### Exercise
Transcribe exactly the line in which "Definition with_upper (m" occurs, plus every line that comes after it up to the end of the entries.

### Information provided
+ + + + + + +
(* ===== verification/E1000Run.v ===== *)
(** * A running network card (kernel/src/e1000.c)

    [e1000_poll] on any card, and what any sequence of transmissions and polls
    writes.  The card's memory is that of [E1000Init]. *)

From stdpp Require Import base numbers list sets strings.
From Stdlib Require Import ZArith Lia.
From S2P Require Import Prelude Bytes Boot Pmm Paging Cpu Pci Net E1000 E1000Init.

#[local] Open Scope Z_scope.

(** ** Reception *)

Definition rx_desc (s : e1000_state_t) (i : Z) : Z := rx_ring s + DESC_SIZE * i.

(** Giving descriptor [i] back to the card. *)
Definition recycle_stores (s : e1000_state_t) (i : Z) : list (Z * Z * Z) :=
  [(1, rx_desc s i + 12, 0); (1, rx_desc s i + 13, 0); reg_store s REG_RDT i].

(** The descriptors of [k] rounds that start at [i]. *)
Definition ring_indices (i : Z) (k : nat) : list Z := (fun j => j mod RX_COUNT) <$> seqZ i (Z.of_nat k).

Definition advanced (s : e1000_state_t) (k : nat) : e1000_state_t := set_next ((rx_next s + Z.of_nat k) mod RX_COUNT) (tx_next s) s.

(** What a descriptor must report for its frame to be passed on: the end of a
    packet, no error, and a length from 14 bytes to a buffer. *)
Definition acceptable (length status errors : Z) : Prop := Z.testbit status 1 = true /\ errors = 0 /\ 14 <= length <= DMA_BUFFER_SIZE.

#[export] Instance acceptable_dec length status errors : Decision (acceptable length status errors).
Proof. unfold acceptable. apply _. Defined.

(** The loads that read [f] from [b] on, the latest first. *)
Fixpoint byte_loads (b : Z) (f : list Z) : list event :=
  match f with [] => [] | x :: f => byte_loads (b + 1) f ++ [Load 1 b x] end.

(** The accesses of a round on descriptor [i], the latest first, and the frames
    it passes on.  The status [v] says that the card is done.  When what the
    descriptor reports is acceptable, the frame is the bytes read from the buffer
    of that descriptor, as many as it reports; otherwise the buffer is not read
    and there is no frame.  The only stores give the descriptor back. *)
Definition round (c : e1000_state_t) (i v : Z) (l : list event) (fs : list (list Z)) : Prop :=
  is_done v = true /\
  exists length status errors read given,
    l = given ++ read ++ [Load 1 (rx_desc c i + 13) errors; Load 1 (rx_desc c i + 12) status; Load 2 (rx_desc c i + 8) length; Load 1 (rx_desc c i + 12) v] /\
    writes given = recycle_stores c i /\
    if decide (acceptable length status errors)
    then exists b f, rd (rx_buffer c) i = Some b /\ zlen f = length /\ read = byte_loads b f /\ fs = [f]
    else read = [] /\ fs = [].

(** [k] rounds from descriptor [i] on. *)
Inductive rounds (c : e1000_state_t) : Z -> nat -> list event -> list (list Z) -> Prop :=
| rounds_nil i : rounds c i 0 [] []
| rounds_cons i v l fs k l' fs' : round c i v l fs -> rounds c ((i + 1) mod RX_COUNT) k l' fs' -> rounds c i (S k) (l' ++ l) (fs ++ fs').

(** A card that has received all it will receive: once [n] such loads were
    made it reports no frame. *)
Definition exhausted (dev : device) (s : e1000_state_t) (n : nat) : Prop :=
  forall t i, 0 <= i < RX_COUNT -> (n <= found s t)%nat -> is_done (answer dev t 1 (rx_desc s i + 12)) = false.

Lemma found_app s t1 t2 : found s (t1 ++ t2) = (found s t1 + found s t2)%nat.
Proof. induction t1 as [| [] t1 IH]; cbn [found app]; rewrite ?IH; try if_case; lia. Qed.

Lemma eop_bit status : (Z.land status RX_STATUS_EOP =? 0) = negb (Z.testbit status 1).
Proof.
  destruct (Z.testbit status 1) eqn:E; cbn.
  - apply Z.eqb_neq. intros H. apply (f_equal (fun z => Z.testbit z 1)) in H. rewrite Z.land_spec, E in H. done.
  - apply Z.eqb_eq, Z.bits_inj'. intros n Hn. rewrite Z.land_spec, Z.bits_0. change RX_STATUS_EOP with (2 ^ 1). rewrite Z.pow2_bits_eqb by done.
    destruct (Z.eqb_spec 1 n) as [<- |]; [by rewrite E | by rewrite andb_false_r].
Qed.

Lemma writes_byte_loads b f : writes (byte_loads b f) = [].
Proof. revert b. induction f as [| x f IH]; intros b; [done |]. cbn [byte_loads]. by rewrite writes_app, IH. Qed.

Lemma round_writes c i v l fs : round c i v l fs -> writes l = recycle_stores c i.
Proof.
  intros (_ & length & status & errors & read & given & -> & Hg & Hr). rewrite !writes_app, Hg.
  assert (writes read = []) as ->; [| done]. destruct (decide _); [destruct Hr as (b & f & _ & _ & -> & _); apply writes_byte_loads | by destruct Hr as [-> _]].
Qed.

Lemma round_found c i v l fs : 0 <= i < RX_COUNT -> round c i v l fs -> (0 < found c l)%nat.
Proof.
  intros Hi (Hv & length & status & errors & read & given & -> & _). rewrite !found_app. enough (0 < found c [Load 1 (rx_desc c i + 12) v])%nat as H.
  { change [Load 1 (rx_desc c i + 13) errors; Load 1 (rx_desc c i + 12) status; Load 2 (rx_desc c i + 8) length; Load 1 (rx_desc c i + 12) v]
      with ([Load 1 (rx_desc c i + 13) errors; Load 1 (rx_desc c i + 12) status; Load 2 (rx_desc c i + 8) length] ++ [Load 1 (rx_desc c i + 12) v]).
    rewrite found_app. lia. }
  cbn [found]. rewrite Hv, (proj2 (Z.leb_le _ _)), (proj2 (Z.ltb_lt _ _)) by (unfold rx_desc, DESC_SIZE, RX_COUNT in *; lia). cbn. lia.
Qed.

Lemma ring_indices_S i k : 0 <= i < RX_COUNT -> ring_indices i (S k) = i :: ring_indices ((i + 1) mod RX_COUNT) k.
Proof.
  intros Hi. unfold ring_indices. rewrite (seqZ_cons i) by lia. rewrite fmap_cons, Z.mod_small by done. f_equal.
  replace (Z.pred (Z.of_nat (S k))) with (Z.of_nat k) by lia. apply list_eq. intros j. rewrite !list_lookup_fmap.
  destruct (decide (j < k)%nat).
  - rewrite !lookup_seqZ_lt by lia. cbn. by rewrite Zplus_mod_idemp_l.
  - by rewrite !lookup_seqZ_ge by lia.
Qed.

Lemma rounds_writes c i k l fs : 0 <= i < RX_COUNT -> rounds c i k l fs -> writes l = (ring_indices i k ≫= recycle_stores c).
Proof.
  intros Hi H. induction H as [i | i v l fs k l' fs' Hr H IH]; [done |].
  rewrite writes_app, (round_writes _ _ _ _ _ Hr), IH by (by apply Z.mod_pos_bound). rewrite ring_indices_S by done. by rewrite bind_cons.
Qed.

Section Poll.
Context {dev : device} {U : Type}.
#[local] Abbreviation M := (machine (io dev) U).
#[local] Abbreviation N := (net_state M).

Definition with_upper (m : M) (u : U) : M := mk_machine (card m) (paging_of m) (tables m) (hw m) u.

(** The receiver of the frames works on its own state, as every receiver of the
    kernel does (net.c). *)
Definition receiver_ok (s : N) : Prop :=
  forall r, upper_receiver s = Some r -> exists g, forall id f n m, r id f n m = with_upper m (g id f n (upper m)).

(** What the network sees: everything but the driver and the hardware. *)
Definition net_view (s : N) := (devices s, upper_receiver s, stats s, loopback_device_id s, upper (world s)).

Definition handle (id : Z) (s : N) (f : list Z) : N :=
  match net_receive s id (Some f) (zlen f) with Some (_, s) => s | None => s end.

Lemma net_receive_total (s : N) id f n : net_inv s -> 0 <= id -> exists st s', net_receive s id (Some f) n = Some (st, s').
Proof.
  intros (Hl & _) Hid. unfold net_receive. if_case; [by eexists _, _ |]. if_case; [by eexists _, _ |]. bool_cases.
  destruct (rd_in_range (devices s) id ltac:(lia)) as [d ->]. cbn. repeat if_case; try by eexists _, _. by destruct (upper_receiver s); eexists _, _.
Qed.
+ + + + + + +
### Answer to this problem
Definition with_upper (m : M) (u : U) : M := mk_machine (card m) (paging_of m) (tables m) (hw m) u.

(** The receiver of the frames works on its own state, as every receiver of the
    kernel does (net.c). *)
Definition receiver_ok (s : N) : Prop :=
  forall r, upper_receiver s = Some r -> exists g, forall id f n m, r id f n m = with_upper m (g id f n (upper m)).

(** What the network sees: everything but the driver and the hardware. *)
Definition net_view (s : N) := (devices s, upper_receiver s, stats s, loopback_device_id s, upper (world s)).

Definition handle (id : Z) (s : N) (f : list Z) : N :=
  match net_receive s id (Some f) (zlen f) with Some (_, s) => s | None => s end.

Lemma net_receive_total (s : N) id f n : net_inv s -> 0 <= id -> exists st s', net_receive s id (Some f) n = Some (st, s').
Proof.
  intros (Hl & _) Hid. unfold net_receive. if_case; [by eexists _, _ |]. if_case; [by eexists _, _ |]. bool_cases.
  destruct (rd_in_range (devices s) id ltac:(lia)) as [d ->]. cbn. repeat if_case; try by eexists _, _. by destruct (upper_receiver s); eexists _, _.
Qed.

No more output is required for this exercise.